Interestingly, the chief presenting complaint surrounding our patient and the only other SCF after NOMSI found reported in the literature [2] was painless rectal bleeding. Rectal bleeding is a concerning symptom that can have various etiologies, including gastrointestinal bleeding, hemorrhoids, inflammatory bowel disease and colorectal cancer. While SAE itself does not typically cause rectal bleeding, it is important to note that complications can occur. In rare cases, embolization may result in ischemic or necrotic tissue changes within the spleen, potentially leading to infection or abscess formation [8-10]. If an embolized spleen becomes infected and subsequently forms a splenic abscess, it is possible for the abscess to erode into adjacent structures, most common being the stomach forming a gastro-splenic fistula [13]. Fistulization may however occur to the colon, forming a SCF, which can manifest as rectal bleeding as in our patient. In the context of blunt splenic trauma, rectal bleeding may not be initially attributed to a splenic injury or its complications. However, in cases where a patient presents with rectal bleeding after NOMSI, rectal bleeding may serve as a key clinical finding to prompt clinical evaluation and diagnosis to allow for detection and effective treatment as in our case.

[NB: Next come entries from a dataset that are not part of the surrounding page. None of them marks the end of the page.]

(* ===== verification/Cluster.v ===== *)
(** * Cluster nodes (src/cluster/node.go, gateway/, gossip/gossip.go, stats/monitor.go)

    A node joins an engine with the mesh, the gateway that routes requests to the owners of a
    key, the anti-entropy syncer, the gossip handler and the load monitor.  The cluster is the
    map of its nodes; gRPC is third-party and enters as a [network]: which node an address
    leads to and what becomes of a call.

    The goroutines of a replicated write run in an unspecified order, an argument of the
    operations.  A read can travel from node to node, and each call of a peer is given up after
    a second: reads are timed.  A call costs the time of its round trip, local work costs none,
    and a read is run for a given time, at the end of which it may not have returned.
    [nodeGet] is also indexed by the number of hops it may travel, as fuel; [None] means that
    the fuel is used up (or a panic), and [ClusterTheory] shows how much is enough.  What a
    peer still does for a read whose caller has given up is not followed. *)

From S2P Require Import Prelude Kv ShardedMap MapTheory Wal WalTheory Iface Writer Evict Engine Mesh Entropy.
Import ShardedMap Writer Engine.

#[local] Open Scope Z_scope.

Module Cluster.

(** ** ClientCache *)

(** A cached client is identified by its address. *)
Record ClientCache := mkCache { clients : gset string; closed : bool }.

Definition NewClientCache : ClientCache := mkCache ∅ false.

Definition cacheGet (dial : string -> result unit) (cc : ClientCache) (addr : string) : result unit * ClientCache :=
  if closed cc then (Err (ErrMsg "client cache is closed"), cc)
  else if bool_decide (addr ∈ clients cc) then (Ok tt, cc)
  else match dial addr with
       | Err e => (Err e, cc)
       | Ok _ => (Ok tt, mkCache ({[addr]} ∪ clients cc) (closed cc))
       end.

Definition cacheClose (cc : ClientCache) : ClientCache :=
  if closed cc then cc else mkCache ∅ true.

(** ** The load monitor *)

(** The weight that a tick sets, from the two comparisons of the occupancy, [>= 0.90] and
    [>= 0.80]; [None] when it has not changed. *)
Definition monitorTick (ge90 ge80 : bool) (weight : Z) : Z * option Z :=
  let newWeight := if ge90 then 16 else if ge80 then 64 else 128 in
  if negb (newWeight =? weight) then (newWeight, Some newWeight) else (weight, None).

(** ** The network *)

(** What becomes of a call that changes state: it may be answered, not arrive, or be carried
    out without the caller learning so. *)
Inductive fate := Answered | Refused (e : goerr) | LostReply (e : goerr).

(** [rtt]: the time that a read of the address spends on the way, in nanoseconds. *)
Record network := mkNet {
  dial : string -> result unit;
  serves : string -> option string;
  push : string -> fate;
  pull : string -> option goerr;
  rtt : string -> Z
}.

(** The time-out of the clients that the cache makes: one second. *)
Definition clientTimeout : Z := 1000000000.

Definition deadlineExceeded : goerr := ErrMsg "context deadline exceeded".

Section Node.
Context `{HX : XXHash} `{HR : Radix} {W C E M : Type} `{HW : Waler W} `{HC : Clocker C} `{HE : Evictor E}
  `{HM : Mesh.Mesher M}.

(** ** State *)

Record Node := mkNode {
  core : engine W C E;
  mesh : M;
  meshConfig : Mesh.Config;
  sw_set : bool;
  cc : ClientCache;
  gossipInterval : Z
}.

Abbreviation cluster := (gmap string Node).

Definition with_core (n : Node) (e : engine W C E) : Node :=
  mkNode e (mesh n) (meshConfig n) (sw_set n) (cc n) (gossipInterval n).
Definition with_cc (n : Node) (c : ClientCache) : Node :=
  mkNode (core n) (mesh n) (meshConfig n) (sw_set n) c (gossipInterval n).

(** The gateway's part of a node: its connections and whether it has a local writer, which it
    gets after it was made. *)
Definition NewGateway (e : engine W C E) (m : M) (config : Mesh.Config) (ival : Z) : Node :=
  mkNode e m config false NewClientCache ival.
Definition SetStateWriter (n : Node) : Node :=
  mkNode (core n) (mesh n) (meshConfig n) true (cc n) (gossipInterval n).
Definition gatewayClose (n : Node) : Node := with_cc n (cacheClose (cc n)).

(** [NewNode] over the mesh of the configuration; an error of [NewMesh] is returned. *)
Definition NewNode (e : engine W C E) (config : Mesh.Config) (ival : Z) (msh : result M) : result Node :=
  match msh with
  | Err err => Err err
  | Ok m => Ok (SetStateWriter (NewGateway e m config ival))
  end.

(** The syncer of a node shares its writer, map and mesh; a single node has none. *)
Definition syncer (n : Node) : option (Entropy.Syncer W C M) :=
  if Mesh.SingleNode (meshConfig n) then None
  else Some (Entropy.mkSyncer (sw (core n)) (mesh n) (meshConfig n) (Mesh.NodeID (meshConfig n)) (gossipInterval n)).

Definition SyncPull (n : Node) (cfg : Entropy.PullConfig) (ps : gmap Z Z) (pb : gmap Z (list Z)) (order : list Z)
    : option Entropy.batch :=
  match syncer n with None => Some ([], []) | Some s => Entropy.Pull s cfg ps pb order end.

Definition SyncPush (n : Node) (sets : list SetRequest) (deletes : list DeleteRequest) : option (result unit * Node) :=
  match syncer n with
  | None => Some (Ok tt, n)
  | Some s =>
      match Entropy.Push s sets deletes with
      | None => None
      | Some (r, s') => Some (r, with_core n (with_sw (core n) (Entropy.writer s')))
      end
  end.

Definition Owner (n : Node) (key : string) : option string :=
  if Mesh.SingleNode (meshConfig n) then Some (Mesh.NodeID (meshConfig n)) else Mesh.mesh_Owner (mesh n) key.

Definition NodeID (n : Node) : string := Mesh.NodeID (meshConfig n).

(** [None] is the panic on an empty bind address. *)
Definition Addr (n : Node) : option string :=
  let addr := Mesh.BindAddr (meshConfig n) in
  if bool_decide (addr = EmptyString) then None else Some (Mesh.hostPort addr (Mesh.GrpcPort (meshConfig n))).

(** [actual]: the port memberlist bound, zero when it is not running. *)
Definition GossipAddr (n : Node) (actual : Z) : option string :=
  let addr := Mesh.BindAddr (meshConfig n) in
  if bool_decide (addr = EmptyString) then None
  else Some (Mesh.hostPort addr (if 0 <? actual then actual else Mesh.BindPort (meshConfig n))).

(** ** Gossip *)

(** [OnGossip]: a packet that cannot be decoded, and an error of the writer, are logged. *)
Definition OnGossip `{Proto} (n : Node) (data : bytes) : option Node :=
  match Unmarshal data with
  | None => Some n
  | Some entry =>
      match Entry entry with
      | None => Some n
      | Some op =>
          match ApplyOp (sw (core n)) op with
          | None => None
          | Some (_, s) => Some (with_core n (with_sw (core n) s))
          end
      end
  end.

(** ** The gateway: reads *)

Definition getReplicationFactor (n : Node) : Z :=
  let rf := Mesh.ReplicationFactor (meshConfig n) in if rf <=? 0 then 1 else rf.

Section Reads.
Context (net : network).

(** The client for a peer: its address and the connection. *)
Definition connect (cl : cluster) (self owner : string) (notFound : string) : option (result string * cluster) :=
  n ← cl !! self;
  let addr := Mesh.mesh_AddressForNode (mesh n) owner in
  if bool_decide (addr = EmptyString) then Some (Err (ErrMsg notFound), cl)
  else
    let '(r, c) := cacheGet (dial net) (cc n) addr in
    let cl := <[self := with_cc n c]> cl in
    Some (match r with Err e => Err e | Ok _ => Ok addr end, cl).

(** What has become of a call that was given some time: [None] if it has not returned at the
    end of it, and otherwise the time left and the result. *)
Abbreviation timed A := (option (Z * A)).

In this case, CT imaging played a vital role in identifying the large splenic abscess and the fistulous connection between the spleen and the proximal descending colon. The detection of SCF through imaging allowed for the timely initiation of appropriate interventions, including antibiotic therapy, re-embolization and medical optimization. The management of SCF typically involves surgical intervention, which was done in our patient and included splenectomy and colonic resection with primary anastomosis which were performed to remove the abscess and fistula en bloc.

In summary, this rare case of splenocolonic fistula highlights the importance of recognizing potential complications associated with NOMSI. Prompt evaluation and diagnosis through appropriate imaging modalities are crucial for early management and successful outcomes. Additionally, rectal bleeding may serve as a significant clinical finding to prompt clinical evaluation and diagnosis to allow for detection and effective treatment as in our case.